Jack Halberstam is Professor of Gender Studies and English at Columbia University. Jane Bennett is Andrew W. Mellon Professor of the Humanities, Johns Hopkins University. The moderator was Ken Wissoker, Director of Intellectual Publics and Senior Executive Editor of Duke University Press.
glad you liked it, reminds me to go back and take another look at Jack’s work on failure, think there may be some resonances with keller easterling on medium design but memory often fails.
You have always had an uncanny knack for finding such rich resources. I would be happy if you came back to SZ to continue posting relevant findings. Any possibility you’d be interested?

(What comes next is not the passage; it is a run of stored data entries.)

(* ===== verification/TestProgram.v ===== *)
(** * The program the runners start in the tests: bin/test/main_test.cpp

    Its [main] composes the global initialisation, the environment, the argument editor,
    the printing of ranges and a signal barrier.  It is verified once against the contract of
    the barrier, and so for the barriers of Linux, macOS and Windows. *)

From S2P Require Import Prelude Raii Strings Args RangePrint EnvVar Signals Barrier MultiProc.

Module TestProgram.
Import SigVal SecureString.

(** [operator<<] for a [const char*] and for a [char]. *)
Definition print_cstr (os : ostream) (c : cstr) : ostream :=
  match c with Some s => os_write os s | None => os_setfail os end.
Definition print_char (os : ostream) (c : ascii) : ostream := os_write os [c].

Definition EXIT_SUCCESS : Z := 0.
Definition healthy_flag : str := lit "--healthy".

(** The texts of the two log statements. *)
Definition start_line (pr_id pr_num : str) (argc : Z) (argv : list cstr) : str :=
  let os := os_write (OStream [] false) (lit "NSTL_PROCESSES_ID: ") in
  let os := os_write os pr_id in
  let os := os_write os (lit "; NSTL_PROCESSES_NUMBER: ") in
  let os := os_write os pr_num in
  let os := os_write os (lit " (args: ") in
  let os := RangePrint.range_print print_cstr print_char (take (Z.to_nat argc) argv) " "%char os in
  os_out (print_char os ")"%char).
Definition received_line (value : SigVal) : str := print value ++ lit " received".

Section program.
Context {W : Type} `{!SignalBarrier W} (system : GlobalInit.platform) (ans : GlobalInit.answers).

(** The globals of the process, its environment, what the barrier works on, and the
    messages given to the logger. *)
Record world := World { proc : GlobalInit.process; vars : EnvVar.env; bar : W; logged : list str }.
Definition NSTL_INFO (msg : str) : M world () := mmodify (λ w, World (proc w) (vars w) (bar w) (logged w ++ [msg])).
Definition on_env {A} (f : M EnvVar.env A) : M world A := λ w,
  let '(e, r) := f (vars w) in (World (proc w) e (bar w) (logged w), r).
Definition on_bar {A} (f : M W A) : M world A := λ w,
  let '(b, r) := f (bar w) in (World (proc w) (vars w) b (logged w), r).
Definition on_proc {A} (f : M GlobalInit.process A) : M world A := λ w,
  let '(p, r) := f (proc w) in (World p (vars w) (bar w) (logged w), r).
Definition set_proc (f : GlobalInit.process → GlobalInit.process) (w : world) : world :=
  World (f (proc w)) (vars w) (bar w) (logged w).

(** The scope of the barrier. *)
Definition wait_for_signal : M world SigVal :=
  p ← mgets proc;
  on_bar (with_object (make_barrier p) destroy wait).
(** [main] after the initialisation. *)
Definition after_init (argv : list str) : M world Z :=
  pr_id ← on_env (EnvVar.get_env_var (Some (lit "NSTL_PROCESSES_ID")));
  pr_num ← on_env (EnvVar.get_env_var (Some (lit "NSTL_PROCESSES_NUMBER")));
  r ← mlift (Args.is_arg_set (Z.of_nat (length argv)) (Some ((Some <$> argv) ++ [None])) (Some healthy_flag));
  let '(healthy, argc, argv) := (r : bool * Z * list cstr) in
  NSTL_INFO (start_line pr_id pr_num argc argv);;
  value ← wait_for_signal;
  NSTL_INFO (received_line value);;
  mret (if healthy then EXIT_SUCCESS else to_signal_conv value).
(** [main]: the destructor of [init] runs when the block is left.  An exception that leaves
    it ends the process, so nothing is said of the world then. *)
Definition main (argv : list str) : M world Z :=
  with_object (on_proc (GlobalInit.global_init system ans true true))
    (λ init, set_proc (GlobalInit.destroy system init)) (λ _, after_init argv).

(** A process that was not initialised, and a system that is fit for a barrier. *)
Definition ready (w : world) : Prop :=
  GlobalInit.init_done (proc w) = false ∧ GlobalInit.sfd_global (proc w) = GlobalInit.invalid_file_handle ∧
  (0 ≤ GlobalInit.signalfd ans → GlobalInit.signalfd ans ∉ GlobalInit.opened (proc w))%Z ∧ fit (bar w).

(** ** What it prints *)

Definition variable (name : string) (w : world) : str := default [] (vars w !! lit name).
Definition arguments (argv : list str) : list str := filter (λ a, a ≠ healthy_flag) argv.

Lemma kept_arguments argv : Args.kept healthy_flag (Some <$> argv) = Some <$> arguments argv.
Proof.
  unfold Args.kept, arguments. induction argv as [|a argv IH]; [done|]. rewrite fmap_cons.
  destruct (decide (a = healthy_flag)) as [->|Hne].
  - by rewrite (list.filter_cons_False _ (Some healthy_flag)), (list.filter_cons_False _ healthy_flag) by naive_solver.
  - rewrite (list.filter_cons_True _ (Some a)), (list.filter_cons_True _ a), fmap_cons by naive_solver. by rewrite IH.
Qed.

Lemma print_arguments (l : list str) (os : ostream) :
  RangePrint.range_print print_cstr print_char (Some <$> l) " "%char os =
  os_write os (RangePrint.sep_text id [" "%char] l).
Proof.
  rewrite <-(@RangePrint.range_print_text _ RangePrint.put_str id RangePrint.put_str_appends l [" "%char] os).
  destruct l as [|a l]; [done|]. simpl. unfold RangePrint.put_str, print_char at 1. generalize (os_write os a).
  induction l as [|b l IH]; intros o; [done|]. simpl. apply IH.
Qed.

Lemma start_line_text pr_id pr_num (l : list str) rest :
  start_line pr_id pr_num (Z.of_nat (length l)) ((Some <$> l) ++ rest) =
  lit "NSTL_PROCESSES_ID: " ++ pr_id ++ lit "; NSTL_PROCESSES_NUMBER: " ++ pr_num ++ lit " (args: " ++
  RangePrint.sep_text id [" "%char] l ++ lit ")".
Proof.
  unfold start_line. rewrite Nat2Z.id, take_app_le, take_ge by (by rewrite length_fmap).
  rewrite print_arguments, !os_write_app. unfold print_char. rewrite os_write_app.
  assert (∀ s, os_out (os_write (OStream [] false) s) = s) as -> by done. by rewrite <-!(assoc_L (++)).
Qed.

(** The line [main] logs before it waits. *)
Definition first_message (argv : list str) (w : world) : str :=
  lit "NSTL_PROCESSES_ID: " ++ variable "NSTL_PROCESSES_ID" w ++ lit "; NSTL_PROCESSES_NUMBER: " ++
  variable "NSTL_PROCESSES_NUMBER" w ++ lit " (args: " ++ RangePrint.sep_text id [" "%char] (arguments argv) ++ lit ")".

Lemma after_init_eq argv w :
  after_init argv w =
  (value ← wait_for_signal;
   NSTL_INFO (received_line value);;
   mret (if bool_decide (healthy_flag ∈ argv) then EXIT_SUCCESS else to_signal_conv value))
  (World (proc w) (vars w) (bar w) (logged w ++ [first_message argv w])).
Proof.
  unfold after_init at 1. pose proof (Args.is_arg_set_correct (Some <$> argv) [None] "-"%char (lit "-healthy")) as Ha.
  cbv zeta in Ha. rewrite length_fmap in Ha. change ("-"%char :: lit "-healthy") with healthy_flag in Ha.
  assert (Hin : bool_decide (Some healthy_flag ∈ Some <$> argv) = bool_decide (healthy_flag ∈ argv)).
  { apply bool_decide_ext. rewrite list_elem_of_fmap. naive_solver. }
  rewrite kept_arguments, length_fmap, Hin in Ha. unfold mbind, M_bind, on_env, EnvVar.get_env_var, mlift. rewrite Ha.
  unfold NSTL_INFO at 1, mmodify. munfold_goal. rewrite start_line_text.
  by destruct w.
Qed.

(** How [main] ends: with the number of a signal that its barrier picks from the first batch
    of signals it sees, or with success when [--healthy] was among its arguments; it has logged
    both lines and has given back its descriptors, its libraries and its handlers.  Else the
    system refused something, no signal came, or the process was ended. *)
Definition exits (argv : list str) (w : world) (out : world * res Z) : Prop :=
  let fd := GlobalInit.signal_file system ans true in
  match out with
  | (w', Ok code) => ∃ quiet b rest v, batches fd (bar w) = quiet ++ b :: rest ∧ Forall no_values quiet ∧ picks b v ∧
      code = (if bool_decide (healthy_flag ∈ argv) then EXIT_SUCCESS else to_signal_conv v) ∧
      logged w' = logged w ++ [first_message argv w; received_line v] ∧ vars w' = vars w ∧
      GlobalInit.opened (proc w') = GlobalInit.opened (proc w) ∧
      GlobalInit.libraries (proc w') = GlobalInit.libraries (proc w) ∧ restored (bar w) (bar w')
  | (w', Throw e) =>
      Epoll.system_error e ∧ (GlobalInit.refused system ans true true (proc w) ∨ trouble fd (bar w)) ∨
      e = blocked ∧ Forall no_values (batches fd (bar w)) ∨
      terminated e ∧ doomed fd (bar w)
  end.

Lemma main_exits (argv : list str) (w : world) : ready w → exits argv w (main argv w).
Proof.
  intros (Hi & Hs & Hf & Hfit). unfold main, with_object at 1, mbind, M_bind, on_proc, exits.
  pose proof (GlobalInit.global_init_result system ans true true (proc w) Hi Hs Hf) as Hg.
  pose proof (GlobalInit.global_init_errors system ans true true (proc w)) as He.
  destruct (GlobalInit.global_init system ans true true (proc w)) as [p [init|e]]; [|left; split; [apply He|left; apply He]].
  destruct Hg as (-> & Ho & Hl & _ & <-). unfold ScopeExit.on_scope_exit. rewrite after_init_eq.
  unfold wait_for_signal, on_bar. munfold_goal. pose proof (barrier_law p (bar w) Hfit) as Hb.
  destruct (with_object (make_barrier p) destroy wait (bar w)) as [b' [v|e]]; simpl in *.
  - destruct Hb as ((quiet & b & rest & H1 & H2 & H3) & Hr). exists quiet, b, rest, v. split_and!; try done.
    by rewrite <-(assoc_L (++)).
  - destruct Hb as [(? & ? & _)|[(? & ? & _)|?]]; auto.
Qed.
End program.
Arguments world : clear implicits.
Arguments World {W}.


(** Runs that get SIGTERM on each of the three systems: success with the flag, 15 without,
    and a runner takes the latter for a failure. *)
Definition sample_answers : GlobalInit.answers := GlobalInit.Answers true 3 true true.
Definition sample_vars : EnvVar.env := {[ lit "NSTL_PROCESSES_ID" := lit "0"; lit "NSTL_PROCESSES_NUMBER" := lit "2" ]}.
Definition linux_world : world Epoll.kernel :=
  World GlobalInit.fresh_process sample_vars
    (Epoll.Kernel {[3%Z]} ∅ [Epoll.Turn [15%Z] 0 (Epoll.WEvents [3%Z])] [] ∅ 0) [].
Definition polling_world : world Polling.globals :=
  World GlobalInit.fresh_process sample_vars Polling.demo_globals [].
Definition closing (k : nat) : list Polling.event := if (k =? 2)%nat then [Polling.Console 2] else [].
Definition linux_barrier : SignalBarrier Epoll.kernel :=
  EpollBarrier.barrier (Some 5%Z) (λ _, true) (λ _, true) Epoll.first_of Epoll.first_of_in.
Definition macos_barrier : SignalBarrier Polling.globals := PollingBarrier.barrier false true (10 ^ 7) Polling.demo_arrivals 5.
Definition windows_barrier : SignalBarrier Polling.globals := PollingBarrier.barrier true true (10 ^ 7) closing 5.

Definition app : list str := [lit "app"; lit "x"].
Definition app_log : list str := [lit "NSTL_PROCESSES_ID: 0; NSTL_PROCESSES_NUMBER: 2 (args: app x)"; lit "SIGTERM received"].

End TestProgram.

kind of you to offer thanks, I think Jane and Jack are making a lot out of what is actually very little (echoes of Deleuze & Guattari and Co.) and we don’t need to have that debate again so I’ll stick to curating arts with the hope of offering little moments of respite for people which is about what I think blog posting can effectively do in relation to our political economies/ecologies. peace, d
might be of interest
https://www.tandfonline.com/doi/full/10.1080/09644016.2021.1959123
This couldn’t be more relevant to my current research. THANK YOU!! Anything like this, and things related to post-collapse adaptation thinking you come across PLEASE send them my way!! So appreciated.